(** * ServicePulse: the TTL caches, the validation engine, the health
    state cell and the asynchronous task handler

  A shallow embedding of
    - [src/mastra/tools/api-test-tools.ts]   (module [ApiTest]),
    - [src/mastra/tools/health-check-tool.ts] (module [Health]),
    - the asynchronous [telexA2AHandler] route (module [A2A]),
  followed by the properties established about them.

  Conventions.  JavaScript numbers that the tools handle (epoch
  milliseconds, durations, HTTP status codes, counters) are integers in
  every run of interest and are carried as [Z].  [Infinity] is carried as
  [None] in an [option Z].  An ISO date string [new Date(t).toISOString()]
  is carried as the epoch value [t] it renders, and the text
  [`${min}-${max}`] as the two bounds it renders.  Strings are sequences
  of 8-bit characters.  Everything the platform decides (the clock, the
  outcome of [fetch], the outcome of reading a body, fresh UUIDs) is an
  explicit input gathered in a [World] record; every call of [fetch] is
  appended to a log kept in the state, so that "no network call" is a
  statement about that log. *)

From Stdlib Require Import ZArith String Ascii List Bool Lia DecimalString.
From stdpp Require Import base option gmap strings list.

Local Open Scope string_scope.
Local Open Scope list_scope.
Local Open Scope Z_scope.

(** ** JavaScript primitives used by the tools *)
Module JS.

(** [hay.includes(needle)]. *)
Fixpoint includes (hay needle : string) : bool :=
  String.prefix needle hay ||
  match hay with
  | EmptyString => false
  | String _ rest => includes rest needle
  end.

Definition lowerChar (c : ascii) : ascii :=
  let n := N_of_ascii c in
  if ((65 <=? n) && (n <=? 90))%N then ascii_of_N (n + 32) else c.

(** [s.toLowerCase()] on 8-bit characters. *)
Fixpoint toLowerCase (s : string) : string :=
  match s with
  | EmptyString => EmptyString
  | String c rest => String (lowerChar c) (toLowerCase rest)
  end.

(** The decimal digits of an integer. *)
Definition numToString (z : Z) : string :=
  NilZero.string_of_int (Z.to_int z).

Definition hexDigit (n : N) : ascii :=
  if (n <? 10)%N then ascii_of_N (48 + n) else ascii_of_N (87 + n).

Definition dquote : ascii := ascii_of_N 34.
Definition backslash : ascii := ascii_of_N 92.

(** One character of [QuoteJSONString]. *)
Definition quoteChar (c : ascii) : string :=
  let n := N_of_ascii c in
  if (n =? 8)%N then "\b"
  else if (n =? 9)%N then "\t"
  else if (n =? 10)%N then "\n"
  else if (n =? 12)%N then "\f"
  else if (n =? 13)%N then "\r"
  else if (n =? 34)%N then String backslash (String dquote EmptyString)
  else if (n =? 92)%N then "\\"
  else if (n <? 32)%N then
    "\u00" +:+ String (hexDigit (n / 16)) (String (hexDigit (n mod 16)) EmptyString)
  else String c EmptyString.

Fixpoint quoteBody (s : string) : string :=
  match s with
  | EmptyString => EmptyString
  | String c rest => quoteChar c +:+ quoteBody rest
  end.

(** [JSON.stringify(s)] for a string [s]. *)
Definition stringifyString (s : string) : string :=
  String dquote (quoteBody s +:+ String dquote EmptyString).

(** Truthiness of a string: the empty string is falsy. *)
Definition truthyStr (s : string) : bool :=
  match s with EmptyString => false | _ => true end.

(** Truthiness of an optional string ([undefined] is falsy). *)
Definition truthyOpt (o : option string) : bool :=
  match o with Some s => truthyStr s | None => false end.

(** [Math.round(a / 1000)] for an integer [a]: round half up. *)
Definition roundSeconds (a : Z) : Z := (a + 500) / 1000.

(** [200 <= status <= 299], the [ok] flag of a fetch response. *)
Definition statusOk (status : Z) : bool :=
  ((200 <=? status) && (status <=? 299))%Z.
(** * TinkerCAD to ThingsBoard bridge: extractor, sink client, rate limiter
      and streaming loop, embedded from the Python sources

    - [src/data_processor.py]     : [JSON_PATTERN], [DataProcessor]
    - [src/thingsboard_client.py] : [ThingsBoardClient]
    - [src/browser_automation.py] : [TinkerCADAutomation.read_serial_output],
                                    [SerialMonitor]
    - [src/main.py]               : [RateLimiter], [run_bridge], [main]
    - [config/settings.py]        : [validate_config]

    Python [str] values are sequences of Unicode code points, modelled as
    lists of [N].  Counters are Python integers, modelled as [nat].  Wall
    clock readings and the rates computed from the counters are Python
    floats; they are modelled by exact rationals ([Q]), so rounding is not
    part of this development.  The two rates of the configuration are
    converted from text, which also yields infinities and nan: they are
    [pyfloat]s.  The limits of the interpreter that the decoder runs
    into (recursion depth, digits of an integer literal) are the fields of
    an [Interpreter]. *)

From Stdlib Require Import List Ascii String NArith ZArith QArith Qminmax Arith Bool Lia Lqa Sorted.
Import ListNotations.
Local Close Scope Q_scope.

Set Implicit Arguments.
Set Warnings "-register-all".

(* ===================================================================== *)
(** * Text *)
(* ===================================================================== *)

Definition str := list N.

(** Code point of an ASCII character, and the text of a Rocq string
    literal. *)
Definition chr (a : ascii) : N := N_of_ascii a.
Arguments chr a%_char.
Definition py (s : string) : str := map N_of_ascii (list_ascii_of_string s).

(** The text of a literal in which every apostrophe stands for a double
    quote, to write JSON samples. *)
Definition js (s : string) : str :=
  map (fun c => if N.eqb c 39 then 34%N else c) (py s).

Definition DQUOTE : N := 34.
Definition LBRACE : N := Eval cbv in chr "{".
Definition RBRACE : N := Eval cbv in chr "}".

(** [s[i:]] and [s[i:j]] for in-range, non-negative indices. *)
Definition slice_from (i : nat) (s : str) : str := skipn i s.
Definition slice (i j : nat) (s : str) : str := firstn (j - i) (skipn i s).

☆ ☆ ☆ ☆ ☆

▶ **WHAT YOU HAVE TO DO**
Search the data above for the string "Eval" and copy each line that has it.

▶ **TASK RESPONSE**
Definition LBRACE : N := Eval cbv in chr "{".
Definition RBRACE : N := Eval cbv in chr "}".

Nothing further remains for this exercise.